Yesterday, my father died. It was not sudden. We had been expecting it since mid May when he was told he only had a few weeks to live.
Beside the grief, and all the family phone calls (why do my sisters and I need to savor every detail?), and such, there is something else I am feeling right now, at that is relief. You see, from this day on, no one will expect me to have a normal relationship with my father. And that is a relief.
You, out there. Yes you. Chances are, you have or had a relationship with your father. It may have been a great one (I hope so) or it may have been a crummy one with alcohol, abuse and all kinds of other ugly stuff, but you still have one. You still have a relationship. If people ask about your father you can actually answer. “Oh, he’s in Antwerp, on sabbatical,” or “He’s at home watching Fox news right now, and cursing at the tv.” What your father is doing doesn’t matter, so long as you know. And that’s what you have, that knowing.
Me, I didn’t know. Only it wasn’t just me. It was pretty much everybody, even people who lived with him. That “not knowing” thing was pretty awkward to. It meant I didn’t like to talk about him because every time I did I would have to explain to one of you “normals” why I don’t know anything about my father. Why the simple act of trying to call him on the phone could leave me shaking in frustration. Why he would occasionally hang up on me because there were certain topics that he simply could not talk about (with no way to know in advance which topic was the “bad” one). Why he never called (he called us twice in the 12 years I’ve know Teri). Why we never saw him at Christmas or the holidays. Why I finally stopped even sending him birthday cards.
You see, you could never have a relationship with my father. There was no “there” there. You could talk to him, and sometimes have engaging conversations about something in his interest, but at some point you’d start to realize there was a limit. A line at which he would not cross; a lack of empathy or emotional commitment. Since I ride the bus frequently, I often talk to strangers. Talking with my father was exactly like talking with a stranger. The same rules, the same expectations. You could talk blithely about any topic, but not in detail, and not with any emotional depth. Poking fun at Obama was okay, but the same was not true for poking fun of prop 8. The weather was always a safe topic. We talked about the weather a lot.
One of the things we do in America is to not really deal with the issues around mental health. If you have a mentally ill member in your family, then that topic is not acceptable in public. People do not understand, or want to, as near as I can tell. They’ll give you pity, but not empathy. It’s too scary, or too weird, or too whatever. Well there is mental illness within my family, and thankfully I have some pretty ballsy nephews who are not interested in covering it up. Quite the opposite, in fact.

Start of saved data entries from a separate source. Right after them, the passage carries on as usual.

(* ===== verification/Resources.v ===== *)
(** * Builders for everything one fleet reconciles to
      ([internal/controller/fleet_resources.go])

    Every [build...] function of the file, as the object it returns. *)

From S2P Require Import Prelude GoStrings GoTime Sha256 Versions Kube Api Cluster.

Local Open Scope Z_scope.

(** ** Constants *)

Definition celldContainerName : string := "celld".
Definition watchVolumeName : string := "watch".
Definition varsVolumeName : string := "vars".
Definition annotationTrue : string := "true".
Definition iamRoleAuto : string := "auto".
Definition defaultBucketRegion : string := "auto".
Definition workerAppLabel : string := "celld-operator.io/workerapp".
Definition appVersionAnnotation : string := "celld-operator.io/app-version".
Definition templateHashAnnotation : string := "celld-operator.io/template-hash".
Definition kedaPausedAnnotation : string := "autoscaling.keda.sh/paused".
Definition publicPort : Z := 8080.
Definition internalPort : Z := 8081.
Definition healthPath : string := "/.well-known/celld/health".
Definition shutdownTotalMs : Z := 40000.
Definition terminationGraceS : Z := 60.
Definition watchDir : string := "/var/lib/celld".
Definition varsDir : string := "/etc/celld/vars".
Definition varsKey : string := "vars.env".
Definition configHashAnnotation : string := "celld-operator.io/config-hash".
Definition azureWorkloadIdentityUseLabel : string := "azure.workload.identity/use".
Definition azureClientIDAnnotation : string := "azure.workload.identity/client-id".

(** ** Names, labels and defaults *)

Definition isAzureBucket (app : WorkerApp) : bool :=
  HasPrefix "az://" (bucket_Name (spec_Bucket (app_Spec app))).

Definition fleetName (app : WorkerApp) : string := app_Name app +:+ "-celld".

Definition internalServiceName (app : WorkerApp) : string := app_Name app +:+ "-celld-internal".

Definition fleetLabels (app : WorkerApp) : gmap string string :=
  {[ workerAppLabel := app_Name app;
     "app.kubernetes.io/name" := celldContainerName;
     "app.kubernetes.io/instance" := app_Name app ]}.

Definition selectorLabels (app : WorkerApp) : gmap string string :=
  {[ workerAppLabel := app_Name app ]}.

Definition desiredReplicas (app : WorkerApp) : Z :=
  match spec_Replicas (app_Spec app) with Some r => r | None => 3 end.
(* ===== verification/FleetState.v ===== *)
(** * Fleet state ([internal/controller/fleetstate.go])

    One [/state] sample per pod ([StateClient.Fetch]), the sweep over a fleet
    that the rollout gate reads ([FleetSweep]), and the restart counters. *)

From S2P Require Import Prelude GoStrings Json Effects Kube Api Cluster Resources.
From Stdlib Require Import Ascii.

Local Open Scope Z_scope.

Definition selfFenceExitCode : Z := 3.

(** [type DeploymentState struct] *)
Record DeploymentState := mkDeploymentState {
  dep_Version : string;
  dep_Generation : Z;
  dep_Draining : list json;
  dep_Swapping : Z
}.

(** [type PodState struct] *)
Record PodState := mkPodState {
  ps_Deployment : option DeploymentState;
  ps_Occupied : Z;
  ps_Evicting : Z;
  ps_Restoring : Z;
  ps_Activating : Z;
  ps_ActivationWaiting : Z;
  ps_CapacityWaiting : Z;
  ps_Shedding : option string;
  ps_RSSBytes : Z;
  ps_InUseBytes : Z;
  ps_CgroupWorkingSetBytes : option Z;
  ps_CgroupCurrentBytes : option Z
}.

(** [func (s *PodState) IsShedding() bool] *)
Definition IsShedding (s : PodState) : bool :=
  match ps_Shedding s with Some _ => true | None => false end.

(** ** [json.Unmarshal] into the two structs

    A member sets the field its key names and every other member is ignored;
    [null] leaves a number or a string as it is and clears a pointer or a
    slice; a value of the wrong kind is an error. *)

Definition decodeInt (cur : Z) (v : json) : option Z :=
  match v with JNull => Some cur | JNum l => parseInt64 l | _ => None end.

Definition decodeString (cur : string) (v : json) : option string :=
  match v with JNull => Some cur | JStr s => Some s | _ => None end.

Definition decodeIntPtr (v : json) : option (option Z) :=
  match v with JNull => Some None | JNum l => Some <$> parseInt64 l | _ => None end.

Definition decodeStringPtr (v : json) : option (option string) :=
  match v with JNull => Some None | JStr s => Some (Some s) | _ => None end.

Definition decodeRawSlice (v : json) : option (list json) :=
  match v with JNull => Some [] | JArr l => Some l | _ => None end.

Definition zeroDeployment : DeploymentState := mkDeploymentState "" 0 [] 0.

Definition decodeDeploymentMember (kv : string * json) (d : DeploymentState)
  : option DeploymentState :=
  let '(k, v) := kv in
  if matchesField "version" k then
    (fun x => mkDeploymentState x (dep_Generation d) (dep_Draining d) (dep_Swapping d))
      <$> decodeString (dep_Version d) v
  else if matchesField "generation" k then
    (fun x => mkDeploymentState (dep_Version d) x (dep_Draining d) (dep_Swapping d))
      <$> decodeInt (dep_Generation d) v
  else if matchesField "draining" k then
    (fun x => mkDeploymentState (dep_Version d) (dep_Generation d) x (dep_Swapping d))
      <$> decodeRawSlice v
  else if matchesField "swapping" k then
    (fun x => mkDeploymentState (dep_Version d) (dep_Generation d) (dep_Draining d) x)
      <$> decodeInt (dep_Swapping d) v
  else Some d.

Definition decodeMembers {S} (member : string * json -> S -> option S)
    (fields : list (string * json)) (s : S) : option S :=
  foldl (fun acc kv => s ← acc; member kv s) (Some s) fields.

Definition decodeDeployment (cur : option DeploymentState) (v : json)
  : option (option DeploymentState) :=
  match v with
  | JNull => Some None
  | JObj fields => Some <$> decodeMembers decodeDeploymentMember fields (deref cur zeroDeployment)
  | _ => None
  end.

Definition zeroState : PodState := mkPodState None 0 0 0 0 0 0 None 0 0 None None.

Definition decodeStateMember (kv : string * json) (p : PodState) : option PodState :=
  let '(k, v) := kv in
  let 'mkPodState dep occ evi rst act awt cwt shd rss inu cws cgc := p in
  if matchesField "deployment" k then
    (fun x => mkPodState x occ evi rst act awt cwt shd rss inu cws cgc) <$> decodeDeployment dep v
  else if matchesField "occupied" k then
    (fun x => mkPodState dep x evi rst act awt cwt shd rss inu cws cgc) <$> decodeInt occ v
  else if matchesField "evicting" k then
    (fun x => mkPodState dep occ x rst act awt cwt shd rss inu cws cgc) <$> decodeInt evi v
  else if matchesField "restoring" k then
    (fun x => mkPodState dep occ evi x act awt cwt shd rss inu cws cgc) <$> decodeInt rst v
  else if matchesField "activating" k then
    (fun x => mkPodState dep occ evi rst x awt cwt shd rss inu cws cgc) <$> decodeInt act v
  else if matchesField "activation_waiting" k then
    (fun x => mkPodState dep occ evi rst act x cwt shd rss inu cws cgc) <$> decodeInt awt v
  else if matchesField "capacity_waiting" k then
    (fun x => mkPodState dep occ evi rst act awt x shd rss inu cws cgc) <$> decodeInt cwt v
  else if matchesField "shedding" k then
    (fun x => mkPodState dep occ evi rst act awt cwt x rss inu cws cgc) <$> decodeStringPtr v
  else if matchesField "rss_bytes" k then
    (fun x => mkPodState dep occ evi rst act awt cwt shd x inu cws cgc) <$> decodeInt rss v
  else if matchesField "in_use_bytes" k then
    (fun x => mkPodState dep occ evi rst act awt cwt shd rss x cws cgc) <$> decodeInt inu v
  else if matchesField "cgroup_working_set_bytes" k then
    (fun x => mkPodState dep occ evi rst act awt cwt shd rss inu x cgc) <$> decodeIntPtr v
  else if matchesField "cgroup_current_bytes" k then
    (fun x => mkPodState dep occ evi rst act awt cwt shd rss inu cws x) <$> decodeIntPtr v
  else Some p.

(** ** [StateClient.Fetch] *)

(** [net.JoinHostPort(host, port)] *)
Definition JoinHostPort (host : string) (port : Z) : string :=
  if has_byte ":"%char host then "[" +:+ host +:+ "]:" +:+ pretty port
  else host +:+ ":" +:+ pretty port.

Definition stateURL (podIP : string) : string :=
  "http://" +:+ JoinHostPort podIP internalPort +:+ "/state".

(** One of the keys the sample must carry; [shedding] may be null. *)
Definition requiredKey (fields : list (string * json)) (key : string) : bool :=
  match jsonField fields key with
  | None => false
  | Some JNull => String.eqb key "shedding"
  | Some _ => true
  end.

In my father’s case, he was likely a narcissist (the clinical term is Narcissistic Personality Disorder). I say likely as I really do not know, and mental illness are notoriously difficult to determine outside of strict tests. Regardless, the name means very little, the effect is what is important. Living with my father was like living with a stranger.
My sisters and myself tried all kinds of ways to get our father to care about us, to act more like a dad. They never worked. Its possible he really wanted to be more loving, and was simply unable. Worse still, because of his mental illness, he was unable to see himself as the cause. It was always someone else’s fault. So even if he could understand the underlying problem, he was incapable of seeing the only possible solution.
So I went for years without talking to my father. We hardly spoke of him at home, and my son only got to meet him by the slimmest of luck. He never really knew the rest of his grandchildren, and worse still, he didn’t seem to care about them.
So now that he is dead, I’m in the rather envious position of no longer having to explain about my father. No one expects me to carry on a relationship with him anymore. I don’t have to take parents aside and say, “we can’t really talk to him” when questions come up about grandpa (we’re lucky also in that we have two sets of parents which are normal, and with which we have normal relationships). All I have to do is sadly smile as say, “I’m sorry, he’s passed away,” and the expectations end.